#### TRY IT:
Print the data below exactly, but only the lines from the one containing "intros Hlb (Hb" down to the one containing "apply list_elem_of_fmap in", inclusive.

Saved entries
################

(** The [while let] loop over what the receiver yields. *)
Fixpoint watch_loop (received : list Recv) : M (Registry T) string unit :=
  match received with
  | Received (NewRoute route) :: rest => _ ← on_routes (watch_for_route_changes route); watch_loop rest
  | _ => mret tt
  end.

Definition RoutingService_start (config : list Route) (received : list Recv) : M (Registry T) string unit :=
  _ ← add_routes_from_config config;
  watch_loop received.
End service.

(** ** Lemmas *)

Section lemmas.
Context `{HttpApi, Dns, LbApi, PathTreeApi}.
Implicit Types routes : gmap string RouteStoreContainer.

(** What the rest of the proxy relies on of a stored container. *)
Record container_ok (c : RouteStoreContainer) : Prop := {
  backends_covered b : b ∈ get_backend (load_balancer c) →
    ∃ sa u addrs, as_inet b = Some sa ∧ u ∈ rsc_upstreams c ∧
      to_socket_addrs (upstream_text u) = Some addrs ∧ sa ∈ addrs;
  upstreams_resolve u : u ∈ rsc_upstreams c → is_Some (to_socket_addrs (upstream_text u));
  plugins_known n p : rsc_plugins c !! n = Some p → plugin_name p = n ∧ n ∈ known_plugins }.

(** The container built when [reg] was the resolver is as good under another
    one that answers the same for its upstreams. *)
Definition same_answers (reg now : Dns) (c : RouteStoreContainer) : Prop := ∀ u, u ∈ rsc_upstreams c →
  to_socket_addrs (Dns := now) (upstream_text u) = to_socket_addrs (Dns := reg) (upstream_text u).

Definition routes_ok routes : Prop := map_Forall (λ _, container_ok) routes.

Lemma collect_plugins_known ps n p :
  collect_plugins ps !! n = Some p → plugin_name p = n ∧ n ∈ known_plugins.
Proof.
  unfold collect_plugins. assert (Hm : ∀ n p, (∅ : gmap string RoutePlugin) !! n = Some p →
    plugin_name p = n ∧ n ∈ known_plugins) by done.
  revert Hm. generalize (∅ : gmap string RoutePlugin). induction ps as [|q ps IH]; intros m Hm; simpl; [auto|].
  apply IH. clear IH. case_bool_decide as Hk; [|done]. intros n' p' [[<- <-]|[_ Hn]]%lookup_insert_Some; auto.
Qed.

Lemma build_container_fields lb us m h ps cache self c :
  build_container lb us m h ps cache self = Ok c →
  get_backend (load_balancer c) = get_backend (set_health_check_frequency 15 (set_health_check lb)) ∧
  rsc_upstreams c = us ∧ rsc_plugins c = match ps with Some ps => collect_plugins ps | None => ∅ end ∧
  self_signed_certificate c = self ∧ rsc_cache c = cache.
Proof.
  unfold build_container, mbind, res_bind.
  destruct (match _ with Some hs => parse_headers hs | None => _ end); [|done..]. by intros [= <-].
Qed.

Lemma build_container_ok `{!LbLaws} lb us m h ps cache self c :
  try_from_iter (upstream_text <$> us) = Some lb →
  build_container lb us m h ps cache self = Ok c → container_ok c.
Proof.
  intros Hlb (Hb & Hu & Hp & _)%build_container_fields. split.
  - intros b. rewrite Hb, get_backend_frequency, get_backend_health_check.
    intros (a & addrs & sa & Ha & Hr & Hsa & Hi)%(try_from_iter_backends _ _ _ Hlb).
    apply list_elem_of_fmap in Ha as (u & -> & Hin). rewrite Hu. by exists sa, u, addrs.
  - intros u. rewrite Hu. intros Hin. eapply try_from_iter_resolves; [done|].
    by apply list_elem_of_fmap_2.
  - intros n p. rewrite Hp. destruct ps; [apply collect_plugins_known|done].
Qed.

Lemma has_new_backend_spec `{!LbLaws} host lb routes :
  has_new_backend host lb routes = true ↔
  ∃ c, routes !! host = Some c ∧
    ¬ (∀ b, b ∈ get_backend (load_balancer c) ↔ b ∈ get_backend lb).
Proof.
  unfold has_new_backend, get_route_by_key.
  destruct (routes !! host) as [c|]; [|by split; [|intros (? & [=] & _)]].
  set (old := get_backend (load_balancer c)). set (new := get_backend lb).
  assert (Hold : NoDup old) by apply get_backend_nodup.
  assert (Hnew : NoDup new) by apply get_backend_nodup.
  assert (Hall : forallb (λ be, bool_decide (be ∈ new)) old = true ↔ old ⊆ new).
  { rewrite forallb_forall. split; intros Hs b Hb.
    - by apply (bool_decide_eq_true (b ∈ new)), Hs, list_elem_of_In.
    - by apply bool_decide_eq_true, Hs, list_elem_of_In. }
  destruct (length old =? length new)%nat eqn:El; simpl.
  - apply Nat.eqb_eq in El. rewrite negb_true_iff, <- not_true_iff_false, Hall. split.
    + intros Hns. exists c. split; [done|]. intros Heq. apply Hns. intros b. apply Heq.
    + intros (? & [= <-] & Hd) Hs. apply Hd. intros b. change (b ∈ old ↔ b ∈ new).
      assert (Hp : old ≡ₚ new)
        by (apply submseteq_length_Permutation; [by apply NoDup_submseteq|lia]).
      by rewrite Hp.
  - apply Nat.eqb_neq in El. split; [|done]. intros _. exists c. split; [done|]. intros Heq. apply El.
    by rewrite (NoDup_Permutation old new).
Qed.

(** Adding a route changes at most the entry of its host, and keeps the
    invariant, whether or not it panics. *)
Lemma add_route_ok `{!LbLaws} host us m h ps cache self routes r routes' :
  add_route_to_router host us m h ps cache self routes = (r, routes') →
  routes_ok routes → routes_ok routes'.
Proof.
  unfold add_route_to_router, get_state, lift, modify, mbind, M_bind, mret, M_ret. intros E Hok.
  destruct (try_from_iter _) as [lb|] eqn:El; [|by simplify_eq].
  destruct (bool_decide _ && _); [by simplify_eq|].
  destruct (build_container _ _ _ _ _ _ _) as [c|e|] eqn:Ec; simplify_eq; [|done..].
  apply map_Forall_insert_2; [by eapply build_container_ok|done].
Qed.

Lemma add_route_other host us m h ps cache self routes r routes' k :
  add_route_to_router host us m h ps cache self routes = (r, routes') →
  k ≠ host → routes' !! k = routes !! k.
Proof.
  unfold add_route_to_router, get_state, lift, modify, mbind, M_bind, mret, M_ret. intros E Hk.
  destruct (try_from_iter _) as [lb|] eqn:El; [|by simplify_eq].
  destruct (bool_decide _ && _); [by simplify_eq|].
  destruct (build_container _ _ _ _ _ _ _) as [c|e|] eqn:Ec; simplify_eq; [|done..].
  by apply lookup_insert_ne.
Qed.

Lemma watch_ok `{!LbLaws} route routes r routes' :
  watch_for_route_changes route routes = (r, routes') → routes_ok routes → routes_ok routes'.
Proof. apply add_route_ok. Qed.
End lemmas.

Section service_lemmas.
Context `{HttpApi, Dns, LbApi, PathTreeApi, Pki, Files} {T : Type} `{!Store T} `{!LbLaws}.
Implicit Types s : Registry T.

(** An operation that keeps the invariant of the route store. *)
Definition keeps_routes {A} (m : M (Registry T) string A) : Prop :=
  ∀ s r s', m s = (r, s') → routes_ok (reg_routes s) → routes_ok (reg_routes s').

################

#### SOLUTION TO THIS PROBLEM:
  intros Hlb (Hb & Hu & Hp & _)%build_container_fields. split.
  - intros b. rewrite Hb, get_backend_frequency, get_backend_health_check.
    intros (a & addrs & sa & Ha & Hr & Hsa & Hi)%(try_from_iter_backends _ _ _ Hlb).
    apply list_elem_of_fmap in Ha as (u & -> & Hin). rewrite Hu. by exists sa, u, addrs.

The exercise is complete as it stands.